|Examples of Primary Sources||Examples of Secondary Sources|
|Original research articles published in scholarly, peer-reviewed journals||
Scholarly articles which critique original research articles
|Interviews||Review articles from scholarly journals|
|Correspondence, including Letters||
Book or movie reviews
|Diaries||Dictionaries (can also be a tertiary source)|
|Court Cases||Directories (can also be a tertiary source)|
|Government Documents||Encyclopedias (can also be a tertiary source)|
|Laws and Legislation||Handbooks (can also be a tertiary source)|
|Speeches||Textbooks (can also be a tertiary source)|
Where to Find Primary Sources
You may find primary sources in library databases, which are most easily accessed through the library research guides.
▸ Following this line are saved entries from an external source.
Inductive printable : json -> Prop :=
| printable_str s : text_ok s -> printable (JStr s)
| printable_num n : 0 <= n < 2 ^ 64 -> printable (JNum n)
| printable_arr l : Forall printable l -> printable (JArr l)
| printable_obj m : Forall (fun x => key_ok x.1 /\ printable x.2) m -> printable (JObj m).

(** ** Strings *)

Lemma string_loop_pending val pending : json_string_loop val pending = pending ++ json_string_loop val [].
Proof.
  revert pending. induction val as [|ch val IH]; intros pending; cbn [json_string_loop]; [by rewrite app_nil_r |].
  destruct (json_escape ch); [by rewrite app_nil_l |]. rewrite IH. rewrite (IH ([] ++ [ch])). by rewrite app_assoc.
Qed.

Lemma read_string_escaped val rest : text_ok val -> read_string (json_string_loop val [] ++ 34 :: rest) = Some (val, rest).
Proof.
  induction 1 as [|c val Hc Hval IH]; [done |]. cbn [json_string_loop]. unfold json_escape. destruct (Z.eqb_spec c 34) as [->|H1]; [cbn; by rewrite IH |].
  destruct (Z.eqb_spec c 10) as [->|H2]; [cbn; by rewrite IH |]. destruct (Z.eqb_spec c 9) as [->|H3]; [cbn; by rewrite IH |].
  destruct (Z.eqb_spec c 92) as [->|H4]; [cbn; by rewrite IH |].
  rewrite string_loop_pending. cbn [app read_string].
  rewrite (proj2 (Z.eqb_neq c 34)), (proj2 (Z.eqb_neq c 92)), (proj2 (Z.ltb_ge c 32)) by lia. by rewrite IH.
Qed.

Lemma read_string_key key rest : key_ok key -> read_string (key ++ 34 :: rest) = Some (key, rest).
Proof.
  induction 1 as [|c key (H1 & H2 & H3) Hkey IH]; [done |]. cbn [app read_string].
  rewrite (proj2 (Z.eqb_neq c 34)), (proj2 (Z.eqb_neq c 92)), (proj2 (Z.ltb_ge c 32)) by lia. by rewrite IH.
Qed.

(** ** Reading *)

Definition blank (w : bytes) : Prop := Forall (fun c => is_ws c = true) w.

Lemma skip_ws_blank w s : blank w -> skip_ws (w ++ s) = skip_ws s.
Proof. induction 1 as [|c w Hc Hw IH]; [done |]. cbn. by rewrite Hc. Qed.

Lemma read_value_blank fuel w s : blank w -> read_value fuel (w ++ s) = read_value fuel s.
Proof. intros Hw. destruct fuel; [done |]. cbn [read_value]. by rewrite skip_ws_blank. Qed.

(** A text that is read as the value, whatever follows, unless it is a digit. *)
Definition Reads (v : json) (b : bytes) : Prop :=
  exists N, forall fuel rest, (N <= fuel)%nat -> stops_uint 10 rest = true -> read_value fuel (b ++ rest) = Some (v, rest).

Lemma stops_blank w s : blank w -> stops_uint 10 s = true -> stops_uint 10 (w ++ s) = true.
Proof.
  intros Hw Hs. destruct Hw as [|c w Hc _]; [done |]. cbn. unfold is_ws in Hc. rewrite !orb_true_iff, !Z.eqb_eq in Hc.
  by destruct Hc as [[[->| ->]| ->]| ->].
Qed.

Lemma read_no_bracket fuel s x r : skip_ws s = x :: r -> x = chr "]" \/ x = chr "}" -> read_value fuel s = None.
Proof. intros Hs Hx. destruct fuel; [done |]. cbn [read_value]. rewrite Hs.
  assert (pull_uint_loop (x :: r) 10 0 = (0, x :: r)) as -> by (by destruct Hx as [-> | ->]).
  rewrite Nat.ltb_irrefl. by destruct Hx as [-> | ->].
Qed.

Lemma read_some fuel s v r : read_value fuel s = Some (v, r) -> exists c t, skip_ws s = c :: t /\ c <> chr "]" /\ c <> chr "}".
Proof.
  intros Hv. destruct (skip_ws s) as [|c t] eqn:Es; [destruct fuel; [done |]; cbn [read_value] in Hv; by rewrite Es in Hv |].
  exists c, t. split_and!; [done | |]; intros ->; by rewrite (read_no_bracket fuel s _ t Es) in Hv by auto.
Qed.

(** The texts of items and of members, between their brackets. *)
Inductive items_text : list json -> bytes -> Prop :=
| items_one w v b : blank w -> Reads v b -> items_text [v] (w ++ b)
| items_more w v b l t : blank w -> Reads v b -> items_text l t -> items_text (v :: l) (w ++ b ++ lit "," ++ t).

Definition key_text (k : bytes) : bytes := 34 :: k ++ [34; chr ":"].

Inductive members_text : list (bytes * json) -> bytes -> Prop :=
| members_one w k w' v b : blank w -> key_ok k -> blank w' -> Reads v b -> members_text [(k, v)] (w ++ key_text k ++ w' ++ b)
| members_more w k w' v b m t : blank w -> key_ok k -> blank w' -> Reads v b -> members_text m t ->
    members_text ((k, v) :: m) (w ++ key_text k ++ w' ++ b ++ lit "," ++ t).

Lemma read_items_text l t : items_text l t ->
  exists N, forall fuel w rest, (N <= fuel)%nat -> blank w -> read_items fuel (t ++ w ++ chr "]" :: rest) = Some (l, rest).
Proof.
  induction 1 as [w0 v b Hw0 [N Hb]|w0 v b l t Hw0 [N Hb] Ht [M IH]].
  - exists (S N). intros [|fuel] w rest Hf Hw; [lia |]. cbn [read_items]. rewrite <- app_assoc, read_value_blank by done.
    rewrite Hb by (try lia; by apply stops_blank). cbn. by rewrite skip_ws_blank.
  - exists (S (Nat.max N M)). intros [|fuel] w rest Hf Hw; [lia |]. cbn [read_items]. rewrite <- !app_assoc, read_value_blank by done.
    rewrite Hb by (try lia; done). cbn. by rewrite IH by (try lia; done).
Qed.

Lemma read_members_text m t : members_text m t ->
  exists N, forall fuel w rest, (N <= fuel)%nat -> blank w -> read_members fuel (t ++ w ++ chr "}" :: rest) = Some (m, rest).
Proof.
  assert (forall fuel w k rest, blank w -> key_ok k -> read_members (S fuel) (w ++ key_text k ++ rest) =
    '(v, rest) ← read_value fuel rest;
    match skip_ws rest with
    | x :: rest => if x =? chr "}" then Some ([(k, v)], rest) else if x =? chr "," then '(m, rest) ← read_members fuel rest; Some ((k, v) :: m, rest) else None
    | [] => None
    end) as Hkey.
  { intros fuel w k rest Hw Hk. cbn [read_members]. rewrite skip_ws_blank by done. unfold key_text. cbn [app skip_ws]. change (is_ws 34) with false. cbv iota. cbn [Z.eqb Pos.eqb negb].
    rewrite <- app_assoc. cbn [app]. rewrite read_string_key by done. done. }
  induction 1 as [w0 k w1 v b Hw0 Hk Hw1 [N Hb]|w0 k w1 v b m t Hw0 Hk Hw1 [N Hb] Ht [M IH]].
  - exists (S N). intros [|fuel] w rest Hf Hw; [lia |]. rewrite <- !app_assoc, Hkey, read_value_blank by done.
    rewrite Hb by (try lia; by apply stops_blank). cbn. by rewrite skip_ws_blank.
  - exists (S (Nat.max N M)). intros [|fuel] w rest Hf Hw; [lia |]. rewrite <- !app_assoc, Hkey, read_value_blank by done.
    rewrite Hb by (try lia; done). cbn. by rewrite IH by (try lia; done).
Qed.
You may also find primary sources in the library catalog. Use primary source keywords like speeches, interviews, diaries, or letters when searching the catalog.
Note: The library databases may contain references to both primary and secondary literature. You will need to examine each resource carefully to determine which one it is.
Definition of Primary Sources
Primary sources in the social sciences:
- are written documents, sound recordings, artifacts, or any material that was created during the time period being studied
- have not been analyzed, critiqued or interpreted by anyone else
- are original, first-hand, raw material, which come directly from the author or maker.
Secondary sources in the social sciences:
- analyze, evaluate, summarize, compare, critique, or interpret primary sources.
Tertiary sources in the social sciences:
- are collections of primary and/or secondary sources.